For living is all that I know, yes indeed. And though I know of sacred places, where God resides and there is no pain, still with humility I want to stay here.
The darkness of the fingers that stroke like feathers upon the grasping eyes opens this unexpected falling water on this face, this older face of mine.
And now comes the weeping, at last. This bitter resentment against the body that can be so welcoming to disease.

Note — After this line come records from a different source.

(** Property X6.  With at least one column, and at least one row and one column in
    every size of [s.sizes], of the [s.classSizes] pools and of
    [s.startsWith], the call returns the elements in reading order: each
    element starts at a cell that comes after the start of every earlier
    element, row by row and left to right.  No two elements start at the same
    cell. *)
Theorem placements_in_reading_order (cols : nat) (rnd : nat → nat)
    (startsWith : list (option (nat * nat))) (sizes : list (nat * nat))
    (classSizes : list (string * list (nat * nat)))
    (elements : list (list string)) :
  1 ≤ cols →
  Forall validSize sizes →
  Forall (λ kv : string * list (nat * nat), Forall validSize kv.2) classSizes →
  (∀ i sz, aget startsWith i = Some sz → validSize sz) →
  ∃ out st,
    FirstFit.run cols rnd startsWith sizes classSizes elements = Ok (out, st) ∧
    readingOrder (FirstFit.placements out) ∧
    (∀ k k' a b, FirstFit.placements out !! k = Some a →
                 FirstFit.placements out !! k' = Some b →
                 item_pos a = item_pos b → k = k').
Proof.
  intros Hcols Hsizes Hclass Hpin.
  destruct (run_returns cols rnd startsWith sizes classSizes elements)
    as (out & st & Hrun).
  { intros i sz Hsz. by destruct (Hpin i sz Hsz). }
  exists out, st. split; [done|].
  assert (readingOrder (FirstFit.placements out)) as Hord.
  { destruct elements as [|cl0 elements0] eqn:Eel.
    { injection Hrun as <- <-. by intros k k' a b _ Ha. }
    rewrite <- Eel in *.
    assert (elements ≠ []) as Hne by (by rewrite Eel).
    destruct (run_Ok _ _ _ _ _ _ _ _ Hne Hrun) as (st1 & v & h & Hpack & Hnorm & _ & _ & ->).
    simpl.
    destruct (each_layout _ _ _ _ _ _ _ _ Hpack) as (Hs & Hids & Hlen).
    assert (is_Some (FirstFit.st_data st1 !! (length elements - 1))) as [last Hlast].
    { apply lookup_lt_is_Some. rewrite Eel in *. simpl in *. lia. }
    destruct (normalise_data cols (length elements) st1 st last Hs Hlast Hnorm)
      as (_ & _ & Hd & _).
    pose (P := λ (i : nat) (st : FirstFit.state),
            validPools st ∧ rowsDefined (FirstFit.st_grid st) ∧
            (∀ k it, FirstFit.st_data st !! k = Some it →
               cell (FirstFit.st_grid st) (item_pos it).1 (item_pos it).2 ≠ None ∧
               ∀ q, before q (item_pos it) → q.2 < cols →
                    cell (FirstFit.st_grid st) q.1 q.2 ≠ None) ∧
            readingOrder (FirstFit.st_data st)).
    assert (P (0 + length elements) st1) as (_ & _ & _ & Hord1).
    { apply (each_preserves cols rnd startsWith P (length elements) elements)
        with (3 := Hpack).
      - intros i cl st0 st0' (? & ? & ? & ?) Hplace.
        by eapply place_anchored.
      - split; [by split|]. split; [intros i Hi; simpl in Hi; lia|].
        split; [by intros k it|]. by intros k k' a b _ Ha. }
    intros k k' a b Hlt Ha Hb.
    destruct (Hd k a Ha) as (a0 & Ha0 & _ & -> & _).
    destruct (Hd k' b Hb) as (b0 & Hb0 & _ & -> & _).
    exact (Hord1 k k' a0 b0 Hlt Ha0 Hb0). }
  split; [done|]. intros k k' a b Ha Hb Hpos.
  destruct (Nat.lt_trichotomy k k') as [Hlt|[->|Hgt]]; [|done|].
  - pose proof (Hord k k' a b Hlt Ha Hb) as Hbef. rewrite Hpos in Hbef.
    unfold before in Hbef. lia.
  - pose proof (Hord k' k b a Hgt Hb Ha) as Hbef. rewrite Hpos in Hbef.
    unfold before in Hbef. lia.
Qed.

For the mind still thinks, yes it does. Remembers too, perhaps even worse? It has captured, and captures, events that has filled its grey to bursting.
Forever is such a long term release. A word, a thought, that trickles like the tears through a broken cup left alone on the old table.
And now comes the weeping, at last. Bitterness, rage, and despair, are the words that force themselves alive.
For here in the world is where I have found so many special people. Their weeping shall be added to mine, or so this is what I have imagined.
There are so many more poems to write, and a great many more to be read. So many creative pieces to fit together like a jigsaw puzzle.
And now comes the weeping, at last. It begins with a memory and slithers down until it is a force all its' own.
And now comes the truth, as it will. Humbly disguised as caring hands. Let the rain begin in these eyes.